Dinh Thien Anh, Silander Tomi, Lim C C Tchoyoson, Leong Tze-Yun
National University of Singapore, Singapore.
AMIA Annu Symp Proc. 2011;2011:312-21. Epub 2011 Oct 22.
This paper proposes a generative model approach to automatically annotate medical images to improve the efficiency and effectiveness of image retrieval systems for teaching, research, and diagnosis.
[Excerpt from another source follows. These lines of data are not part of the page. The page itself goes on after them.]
Lemma check_patterns_sound mk bound code patterns : ∀ vs,
  check_patterns mk bound patterns code = Ok vs →
  ∀ x, x ∈ vs → ∃ v, x = mk v ∧ double_gt v bound = true.
Proof.
  induction patterns as [|r patterns IH]; intros vs; simpl.
  - intros [= <-] x Hx. by apply elem_of_nil in Hx.
  - destruct (check_matches mk bound (Re.findall r code)) as [here|e] eqn:Hm;
      simpl; [|done].
    destruct (check_patterns mk bound patterns code) as [rest|e]; simpl; [|done].
    intros [= <-] x [Hx|Hx]%elem_of_app.
    + by eapply check_matches_sound.
    + by eapply IH.
Qed.

Lemma check_patterns_raises mk bound code patterns :
  is_ok (check_patterns mk bound patterns code) = false ↔
  ∃ r m, r ∈ patterns ∧ m ∈ Re.findall r code ∧
         digits_without_dots m = true ∧ (1 < dots m)%nat.
Proof.
  induction patterns as [|r patterns IH]; simpl.
  - split; [done|]. intros (r & m & Hr & _). by apply elem_of_nil in Hr.
  - destruct (check_matches mk bound (Re.findall r code)) as [here|e] eqn:Hm; simpl.
    + destruct (check_patterns mk bound patterns code) as [rest|e]; simpl.
      * split; [done|]. intros (r' & m & [->|Hr']%elem_of_cons & Hm' & Hd & Hdots).
        -- assert (is_ok (check_matches mk bound (Re.findall r code)) = false) as Hbad
             by (apply check_matches_raises; by exists m).
           by rewrite Hm in Hbad.
        -- apply IH. by exists r', m.
      * split; [|done]. intros _.
        destruct (proj1 IH eq_refl) as (r' & m & Hr' & ?).
        exists r', m. split; [by right|done].
    + split; [|done]. intros _.
      assert (is_ok (check_matches mk bound (Re.findall r code)) = false) as Hbad
        by (by rewrite Hm).
      apply check_matches_raises in Hbad as (m & ? & ? & ?).
      exists r, m. split; [by left|done].
Qed.
(** * budget-reminder: the ingestion and derived-statistics core

    A shallow embedding of [helpers.py], [primitives.py] and the budget
    sorting step of [send_budget_reminder.py], with the properties of the
    specification proved (or refuted) on it.

    Conventions of the embedding.

    - A Python [float] is an IEEE 754 binary64 value, modelled by
      [spec_float] with precision 53 and maximal exponent 1024
      (module [F64]).  The Python [int] literal [0] that the code mixes
      with floats ([max(0, x)], [else 0], the start value of [sum]) is
      modelled by [+0.0]: it compares equal to it and behaves the same
      under [+], [-], [/] and the comparisons used here.
    - A Python [str] is a [string]; the model covers ASCII text.  The
      classes of characters ([isspace], [\d], the cased letters) are
      those of ASCII, which Python extends to other characters: a
      statement that depends on what [strip], [upper], [lower] or the
      digit class do to a text carries the hypothesis that the text is
      ASCII ([PyStr.isascii]).
    - A raised exception is the [Err] case of [res]; the exception class
      is kept ([IndexError], [ValueError], [Exception]).
    - [rows] (the value of a spreadsheet range) is a list of rows, a row
      is a list of cells, a cell is a [string]. *)

From Stdlib Require Import ZArith NArith String Ascii Bool Lia List.
From Stdlib Require Import Permutation Sorted.
From Stdlib Require Import SpecFloat.
Import ListNotations.

Open Scope string_scope.

(* ------------------------------------------------------------------ *)
(** ** Exceptions as an error monad *)

Inductive exn : Type :=
  | IndexError   (* list index out of range *)
  | ValueError   (* could not convert string to float / bad date *)
  | Exception_.  (* raise Exception(...) *)

Inductive res (A : Type) : Type :=
  | Ok  (a : A)
  | Err (e : exn).
Arguments Ok {A} a.
Arguments Err {A} e.

Definition bind {A B : Type} (m : res A) (k : A -> res B) : res B :=
  match m with
  | Ok a => k a
  | Err e => Err e
  end.

Notation "x <- m ;; k" := (bind m (fun x => k))
  (at level 61, m at next level, right associativity).

Definition res_map {A B : Type} (f : A -> B) (m : res A) : res B :=
  match m with
  | Ok a => Ok (f a)
  | Err e => Err e
  end.

(** [xs[i]] on a Python list, for [i >= 0]. *)
Definition index {A : Type} (xs : list A) (i : nat) : res A :=
  match nth_error xs i with
  | Some x => Ok x
  | None => Err IndexError
  end.

(** [[f(x) for x in xs]] where [f] may raise: the first exception, in
    list order, ends the comprehension. *)
Fixpoint traverse {A B : Type} (f : A -> res B) (xs : list A) : res (list B) :=
  match xs with
  | [] => Ok []
  | x :: xs' =>
      y <- f x ;;
      ys <- traverse f xs' ;;
      Ok (y :: ys)
  end.

(** [[r for x in xs for r in [f(x)] if r is not None]] where [f] may
    raise: the items for which [f] gives [None] leave no trace. *)
Fixpoint collect {A B : Type} (f : A -> res (option B)) (xs : list A)
    : res (list B) :=
  match xs with
  | [] => Ok []
  | x :: xs' =>
      r <- f x ;;
      rs <- collect f xs' ;;
      Ok (match r with
          | Some y => y :: rs
          | None => rs
          end)
  end.

(* ------------------------------------------------------------------ *)
(** ** binary64 *)

Module F64.

Definition prec : Z := 53.
Definition emax : Z := 1024.

Definition float : Type := spec_float.

Definition zero : float := S754_zero false.

Definition add : float -> float -> float := SFadd prec emax.
Definition sub : float -> float -> float := SFsub prec emax.
Definition mul : float -> float -> float := SFmul prec emax.
(** [x / y] for a divisor the caller knows to be nonzero (Python raises
    [ZeroDivisionError] on a zero divisor; the one division of the
    program is guarded by [overflow_available > 0]). *)
Definition div : float -> float -> float := SFdiv prec emax.

(** [x < y], [x > y], [x == y]: false as soon as one side is a NaN. *)
Definition ltb (x y : float) : bool := SFltb x y.
Definition gtb (x y : float) : bool := SFltb y x.
Definition eqb (x y : float) : bool := SFeqb x y.

Definition is_nan (x : float) : bool :=
  match x with S754_nan => true | _ => false end.

Fixpoint pow10 (k : nat) : positive :=
  match k with
  | O => 1
  | S k' => 10 * pow10 k'
  end%positive.

(** The float nearest to [(-1)^neg * m / 10^k], ties to even; overflow
    gives an infinity.  This is the value of a decimal numeral with
    digits [m] and [k] digits after the point.  The quotient is formed
    with at least 53 significant bits and rounded once. *)
Definition of_decimal (neg : bool) (m : N) (k : nat) : float :=
  match m with
  | N0 => S754_zero neg
  | Npos p =>
      SFdiv prec emax (S754_finite neg p 0) (S754_finite false (pow10 k) 0)
  end.

(** The float of an integer (how Python compares a float with an [int]
    literal such as [500]). *)
Definition of_Z (z : Z) : float := binary_normalize prec emax z 0 false.

Definition abs : float -> float := SFabs.

Definition is_finite (x : float) : bool :=
  match x with
  | S754_zero _ | S754_finite _ _ _ => true
  | _ => false
  end.

(** [max(a, b)] of Python on two numbers: [b] is taken only when
    [b > a]; in particular [max(a, nan)] is [a]. *)
Definition max (a b : float) : float := if gtb b a then b else a.

(** The builtin [sum] adds the items to the start value [0] from left
    to right ([py_sum] below).  CPython from 3.12 on adds floats with
    Neumaier's compensated summation instead: [f] is the running sum
    and [c] the running compensation, added at the end when it is
    nonzero and finite. *)
Fixpoint sum_compensated_loop (xs : list float) (f c : float) : float :=
  match xs with
  | [] => if negb (eqb c zero) && is_finite c then add f c else f
  | x :: xs' =>
      let t := add f x in
      let c' := if SFleb (abs x) (abs f)
                then add c (add (sub f t) x)
                else add c (add (sub x t) f) in
      sum_compensated_loop xs' t c'
  end.

Definition sum_compensated (xs : list float) : float :=
  match xs with
  | [] => zero
  | x :: xs' => sum_compensated_loop xs' (add zero x) zero
  end.

End F64.


(* ------------------------------------------------------------------ *)
(** ** The [str] methods the program uses *)

Module PyStr.

Definition code (c : ascii) : nat := nat_of_ascii c.

(** [c.isspace()] on an ASCII character: tab, line feed, vertical tab,
    form feed, carriage return, the four separators 28..31 and the
    space.  (Python takes further characters, such as U+00A0, for
    white space: they are outside the model.) *)
Definition is_space (c : ascii) : bool :=
  ((9 <=? code c) && (code c <=? 13) || (28 <=? code c) && (code c <=? 32))%nat.

(** [\d] of [re] on an ASCII character.  (On a [str] pattern [\d]
    also matches the decimal digits of other scripts, which [float]
    reads as well: they are outside the model.) *)
Definition is_digit (c : ascii) : bool :=
  ((48 <=? code c) && (code c <=? 57))%nat.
The generative model captures the probabilistic relationships among relevant classification tags, tentative lesion patterns, and selected input features. Operating on the imperfect segmentation results of input images, the probabilistic framework can effectively handle the inherent uncertainties in the images and insufficient information in the training data. Preliminary assessment in the ischemic stroke subtype classification shows that the proposed system is capable of generating the relevant tags for ischemic stroke brain images. The main benefit of this approach is its scalability; the method can be applied in large image databases as it requires only minimal manual labeling of the training data and does not demand high-precision segmentation of the images.
本文提出了一种生成模型方法,用于自动标注医学图像,以提高用于教学、研究和诊断的图像检索系统的效率和有效性。生成模型捕捉相关分类标签、暂定病变模式和选定输入特征之间的概率关系。该概率框架基于输入图像的不完美分割结果进行操作,能够有效处理图像中固有的不确定性以及训练数据中信息不足的问题。对缺血性中风亚型分类的初步评估表明,所提出的系统能够为缺血性中风脑图像生成相关标签。这种方法的主要优点是其可扩展性;该方法可应用于大型图像数据库,因为它只需要对训练数据进行最少的人工标注,并且不要求对图像进行高精度分割。